Examen 1 Flashcards
Qu’est-ce qu’un promoteur?
Séquence que l’ARN polymérase II reconnait
Quelle est la différence entre un exon et un intron
Exon: transcrit et traduit
Intron: transcrit et jamais traduit (normalement)
Quelles sont les différences entre le brin codant et le brin matrice?
Brin codant:
- 5’ –> 3’
- brin d’ADN non transcrit en ARNm
Brin matrice:
- 3’ –> 5’
- brin d’ADN transcrit en ARNm
- brin traduit
Quels éléments retrouvent-ont avant le TSS (site d’initiation de la transcription)?
Dans promoteur:
- TATA box (-20-30): séquence TATATA reconnue par la protéine TFIID, cofacteur de l’ARN polymérase II
- Boite CAT/CAAT et boite GC (-80): autres protéines de la transcription qui viennent se fixer
Le transcrit primaire subit quelles modifications?
- Ajout d’une coiffe en 5’: guanine (protège l’extrémité)
- Ajout qu’une queue polyA (protection, stabilité, durée de vie)
- Édition
- Épissage (enlève intron)
Ex.:
Si le brin codant est
5’-ATCGTTA-3’
quel sera le brin matrice et le pré ARNm?
Brin matrice:
3’-TAGCAAT-5’
PréARNm:
5’-AUCGUUA-3’
Comment est ajouté la queue polyA au transcrit primaire?

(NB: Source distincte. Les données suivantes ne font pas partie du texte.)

(* ===== verification/Watcher.v ===== *)
(** * The filesystem watcher

    [crate/realize-storage/src/arena/watcher.rs] and the requests of [hasher.rs]: events
    of the filesystem, and what is found when the program starts, become additions to and
    removals from the index.

    What the operating system answers is a parameter that depends on the time
    ([Os], at each tick of the clock), and each question takes a tick.  The tasks of the
    watcher are a state machine ([do_turn]): the event loop, both catchups, the hashing
    of files and the loop that takes the hashes in.  A task stops between looking at the
    filesystem and acting on it where the code may wait there: before sending an event
    on the bounded channel, and before adding a hashed file.  The files of a directory
    are listed at once. *)
From Stdlib Require Import Strings.Byte.
From S2P Require Import Prelude Redb Path Types Db Dirty Index RealStore.
Local Open Scope N_scope.
Local Open Scope realize_scope.

(** ** The operating system *)

Inductive FileType : Type := RegularFile | Directory | OtherFile.
#[global] Instance FileType_eq_dec : EqDecision FileType.
Proof. solve_decision. Defined.

Record Metadata : Type := { m_type : FileType; m_len : N; m_mtime : UnixTime; m_nlink : N }.
#[global] Instance Metadata_eq_dec : EqDecision Metadata.
Proof. solve_decision. Defined.

(** [async_walkdir::DirEntry], with what its methods return *)
Record DirEntry : Type := { de_path : string; de_type : option FileType; de_metadata : option Metadata }.

Inductive Filtering : Type := Continue | IgnoreDir.

(** A file that was opened: its metadata, and its content when it can be read. *)
Record OpenFile : Type := { of_metadata : option Metadata; of_content : option (list byte) }.

Record Os : Type := {
  symlink_metadata : string → option Metadata;
  canonicalize : string → option string;
  open : string → option OpenFile;
  read_dir : string → bool;
  walk_dir : (DirEntry → Filtering) → string → list (option DirEntry);
}.

(** [notify::Event], as far as kinds are told apart *)
Inductive MetadataKind : Type := Permissions | Ownership | AnyMetadata | OtherMetadata.
Inductive EventKind : Type :=
| EvRemove | EvCreateFolder | EvCreateFile
| EvModifyName | EvModifyMetadata (kind : MetadataKind) | EvModifyData | EvOther.
Record Event : Type := { ev_kind : EventKind; ev_paths : list string }.

(** The event with one path that a catchup sends. *)
Definition event (kind : EventKind) (realpath : string) : Event := {| ev_kind := kind; ev_paths := [realpath] |}.

Record HashResult : Type := { hr_hash : Hash; hr_mtime : UnixTime; hr_size : N }.

Inductive WatchError : Type := NoPath | WatchIo | IndexFailed (e : StorageError).

(** ** State *)

(** A catchup: what it has still to look at, and the event it is sending. *)
Record Catchup (A : Type) : Type := { todo : list A; held : option Event }.
Arguments todo {A} _.
Arguments held {A} _.

Section watcher.
Context {R : Redb}.

(** The tasks of a watcher: the channel of events, the catchups, the files that are
    being hashed, the channel of hashes and the file that is about to be added. *)
Record Watch : Type := {
  world : World;
  clock : nat;
  watch_rx : list (option Event);
  removed_or_modified : Catchup (Path * IndexedFileTableEntry);
  added : Catchup (option DirEntry);
  requests : list (string * Path);
  hashed_rx : list (Path * option HashResult);
  adding : option (Path * HashResult);
}.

- Quand des signaux de fin transcription (à la fin des gènes) sont lus, l’ARN poly II arrête de transcrire et quitte l’ADN en libérant le transcrit primaire
- Une endonucléase coupe env. 15 nt après le signal AAUAAA (boite de polyadénylation)
Comment est enlevé la queue polyA?
Une fois l’ARNm actif dans le cytoplasme, des exonucléases vont la digérer. Quand elle sera réduite à 100A, l’ARNm est détruit et remplacé
Quelles sont les étapes de l’initiation de la transcription?
- Liaison de l’ARN polymérase au promoteur
- Changement de conformation du complexe promoteur-ARNpoly
(complexe initial de transcription) - Séparation des 2 brins d’ADN
Quelles sont les étapes de l’élongation de la transcription?
- Séparation des 2 brins d’ADN (ARNpoly rompt interactions avec promoteur)
- Ajout des nucléotides et dissociation du brin d’ARN de sa matrice au fur et à mesure de la synthèse (enzyme ne se décroche jamais du substrat/produit, donc vitesse très rapide)
- Réunion des 2 brins d’ADN derrière ARNpoly
- Correction des erreurs (pas bcp de correction comme pas efficace, mais pg pcq seront dégradés par après)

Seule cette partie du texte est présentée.